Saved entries
=== Begin Enclosure ===

Definition relay_open (ciphertext : list byte) : stm Circuit CircuitError (list byte) :=
  c <- st_get ;;
  if destroyed c then st_err Destroyed
  else if bool_decide (c_reverse c = []) then st_err NoHops
  else
    payload <- st_lift (map_err Onion (open_hops (c_reverse c) (h2c_seq c) (c_epoch c) ciphertext)) ;;
    let '(seqs, ok) := bump_all (h2c_seq c) in
    st_mod (set_h2c seqs) ;;;
    if ok then st_ret payload else st_err SeqExhausted.

End circuit.

(** ** The builder *)
Record HopSpec : Set := mkHopSpec { static_pk : list byte; hs_endpoint : HopEndpoint }.

Inductive BuilderError : Set :=
| EmptyHops
| BTooManyHops (n : Z)
| OutOfOrderRecord (expected got : Z)
| AlreadyFailed
| AlreadyComplete
| HopHandshakeFailed
| TransportDialFailed
| Timeout
| Other (msg : string).

Inductive BuildStep : Set :=
| DialHop0 (spec : HopSpec)
| Extend (hop_idx : Z) (spec : HopSpec) (prev_hop_count : Z)
| StepReady
| StepFailed (hop_idx : Z) (error : BuilderError).

Inductive BuilderState : Set :=
| Pending
| Ready
| Failed (hop_idx : Z) (error : BuilderError).

Record CircuitBuilder : Set := mkBuilder {
  hops : list HopSpec;
  circuit : Circuit;
  bstate : BuilderState;
}.

Definition CircuitBuilder_new (hs : list HopSpec) : result BuilderError CircuitBuilder :=
  if bool_decide (hs = []) || bool_decide (zlen hs < MIN_CIRCUIT_HOPS) then Err EmptyHops
  else if bool_decide (zlen hs > MAX_CIRCUIT_HOPS) then Err (BTooManyHops (zlen hs))
  else Ok (mkBuilder hs Circuit_new Pending).
(* ===== verification/CircuitBridge.v ===== *)
(** * The bridge's circuits (crates/circuit/src/bridge_circuit.rs)

    [BridgeCircuitState]: the circuits of one previous-hop connection, with
    every operation that changes them, as fallible methods on [&mut self]: a
    mutation made before an early return stays. Times are nanoseconds of the
    monotonic clock. The order in which the hash map iterates is an argument of
    [tick]; the seed drawn from the operating system is an argument of [new]. *)

From stdpp Require Import base numbers list gmap strings.
From Stdlib Require Import ZArith Lia Strings.Byte.
From S2P Require Import Prelude Bytes SessionFrames CircuitOnion CircuitCell CircuitExtend CircuitClient.

(** ** Policy *)
Record BridgePolicy : Set := mkPolicy {
  max_circuits : Z;
  max_pending_handshakes : Z;
  idle_ttl : Z;
  creating_timeout : Z;
  extending_timeout : Z;
  pending_extend_timeout : Z;
}.

#[global] Instance BridgePolicy_eq_dec : EqDecision BridgePolicy.
Proof. solve_decision. Defined.

Abbreviation BridgePolicy_default := (mkPolicy 64 16 (secs (10 * 60)) (secs 15) (secs 30) (secs 10)) (only parsing).

(** ** Entries *)
Inductive CircuitEntryState : Set := Creating | Open | Extending | Destroyed.

#[global] Instance CircuitEntryState_eq_dec : EqDecision CircuitEntryState.
Proof. solve_decision. Defined.

Record PendingCreate : Set := mkPCreate {
  pc_total : Z;
  pc_accumulated : list byte;
  pc_started_at : Z;
}.

Record PendingCreated : Set := mkPCreated {
  pd_total : Z;
  pd_accumulated : list byte;
  pd_started_at : Z;
}.

Record PendingExtend : Set := mkPExtend {
  pe_next_hop_pk : list byte;
  pe_endpoint : HopEndpoint;
  pe_total : Z;
  pe_accumulated : list byte;
  pe_started_at : Z;
}.

Record CircuitEntry : Set := mkEntry {
  in_circ_id : Z;
  out_circ_id : option Z;
  estate : CircuitEntryState;
  prev_keys : option HopKeys;
  forward_seq : Z;
  reverse_seq : Z;
  state_entered : Z;
  last_activity : Z;
  pending_extend : option PendingExtend;
  pending_create : option PendingCreate;
  pending_created : option PendingCreated;
  token_verified : bool;
  extend_via_relay : bool;
}.

(** Field assignments. *)
Definition set_out_circ_id (x : option Z) (e : CircuitEntry) : CircuitEntry :=
  mkEntry (in_circ_id e) x (estate e) (prev_keys e) (forward_seq e) (reverse_seq e)
    (state_entered e) (last_activity e) (pending_extend e) (pending_create e) (pending_created
    e) (token_verified e) (extend_via_relay e).
Definition set_estate (x : CircuitEntryState) (e : CircuitEntry) : CircuitEntry :=
  mkEntry (in_circ_id e) (out_circ_id e) x (prev_keys e) (forward_seq e) (reverse_seq e)
    (state_entered e) (last_activity e) (pending_extend e) (pending_create e) (pending_created
    e) (token_verified e) (extend_via_relay e).
Definition set_prev_keys (x : option HopKeys) (e : CircuitEntry) : CircuitEntry :=
  mkEntry (in_circ_id e) (out_circ_id e) (estate e) x (forward_seq e) (reverse_seq e)
    (state_entered e) (last_activity e) (pending_extend e) (pending_create e) (pending_created
    e) (token_verified e) (extend_via_relay e).
Definition set_forward_seq (x : Z) (e : CircuitEntry) : CircuitEntry :=
  mkEntry (in_circ_id e) (out_circ_id e) (estate e) (prev_keys e) x (reverse_seq e)
    (state_entered e) (last_activity e) (pending_extend e) (pending_create e) (pending_created
    e) (token_verified e) (extend_via_relay e).
Definition set_reverse_seq (x : Z) (e : CircuitEntry) : CircuitEntry :=
  mkEntry (in_circ_id e) (out_circ_id e) (estate e) (prev_keys e) (forward_seq e) x
    (state_entered e) (last_activity e) (pending_extend e) (pending_create e) (pending_created
    e) (token_verified e) (extend_via_relay e).
Definition set_state_entered (x : Z) (e : CircuitEntry) : CircuitEntry :=
  mkEntry (in_circ_id e) (out_circ_id e) (estate e) (prev_keys e) (forward_seq e) (reverse_seq
    e) x (last_activity e) (pending_extend e) (pending_create e) (pending_created e)
    (token_verified e) (extend_via_relay e).
Definition set_last_activity (x : Z) (e : CircuitEntry) : CircuitEntry :=
  mkEntry (in_circ_id e) (out_circ_id e) (estate e) (prev_keys e) (forward_seq e) (reverse_seq
    e) (state_entered e) x (pending_extend e) (pending_create e) (pending_created e)
    (token_verified e) (extend_via_relay e).
Definition set_pending_extend (x : option PendingExtend) (e : CircuitEntry) : CircuitEntry :=
  mkEntry (in_circ_id e) (out_circ_id e) (estate e) (prev_keys e) (forward_seq e) (reverse_seq
    e) (state_entered e) (last_activity e) x (pending_create e) (pending_created e)
    (token_verified e) (extend_via_relay e).
Definition set_pending_create (x : option PendingCreate) (e : CircuitEntry) : CircuitEntry :=
  mkEntry (in_circ_id e) (out_circ_id e) (estate e) (prev_keys e) (forward_seq e) (reverse_seq
    e) (state_entered e) (last_activity e) (pending_extend e) x (pending_created e)
    (token_verified e) (extend_via_relay e).
Definition set_pending_created (x : option PendingCreated) (e : CircuitEntry) : CircuitEntry :=
  mkEntry (in_circ_id e) (out_circ_id e) (estate e) (prev_keys e) (forward_seq e) (reverse_seq
    e) (state_entered e) (last_activity e) (pending_extend e) (pending_create e) x
    (token_verified e) (extend_via_relay e).
Definition set_token_verified (x : bool) (e : CircuitEntry) : CircuitEntry :=
  mkEntry (in_circ_id e) (out_circ_id e) (estate e) (prev_keys e) (forward_seq e) (reverse_seq
    e) (state_entered e) (last_activity e) (pending_extend e) (pending_create e)
    (pending_created e) x (extend_via_relay e).
Definition set_extend_via_relay (x : bool) (e : CircuitEntry) : CircuitEntry :=
  mkEntry (in_circ_id e) (out_circ_id e) (estate e) (prev_keys e) (forward_seq e) (reverse_seq
    e) (state_entered e) (last_activity e) (pending_extend e) (pending_create e)
    (pending_created e) (token_verified e) x.
(* ===== verification/CircuitBridgeStep.v ===== *)
(** * What one bridge operation may do to a circuit

    [change] lists the ways an operation of [BridgeCircuitState] may change the
    entry of one circuit, with the actions it may emit; [stepped] is a state
    reached by one such change. Every handler is shown to take only such
    steps, so that the properties of the machine are proved once, on
    [change]. *)

From stdpp Require Import base numbers list gmap strings.
From Stdlib Require Import ZArith Lia Strings.Byte.
From S2P Require Import Prelude Bytes SessionFrames CircuitOnion CircuitCell CircuitExtend CircuitClient CircuitBridge.

(** ** One entry replaced *)
Definition upd (id : Z) (e : CircuitEntry) (s : BridgeCircuitState) : BridgeCircuitState :=
  set_circuits (<[id := e]> (circuits s)) s.

Lemma upd_upd id e e' s : upd id e' (upd id e s) = upd id e' s.
Proof. unfold upd, set_circuits. simpl. by rewrite insert_insert_eq. Qed.

Lemma lookup_upd id e s : circuits (upd id e s) !! id = Some e.
Proof. simpl. by rewrite lookup_insert_eq. Qed.

Lemma upd_id id e s : circuits s !! id = Some e → upd id e s = s.
Proof. intros H. unfold upd, set_circuits. rewrite insert_id by done. by destruct s. Qed.

Lemma get_entry_some id e s : circuits s !! id = Some e → get_entry id s = (s, Ok e).
Proof. intros H. unfold get_entry, st_bind, st_get, st_lift. by rewrite H. Qed.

=== End Enclosure ===

| Problem details |
Please provide nothing but the number of lines in the records that hold the string "CircuitExtend".

| Exercise solution |
2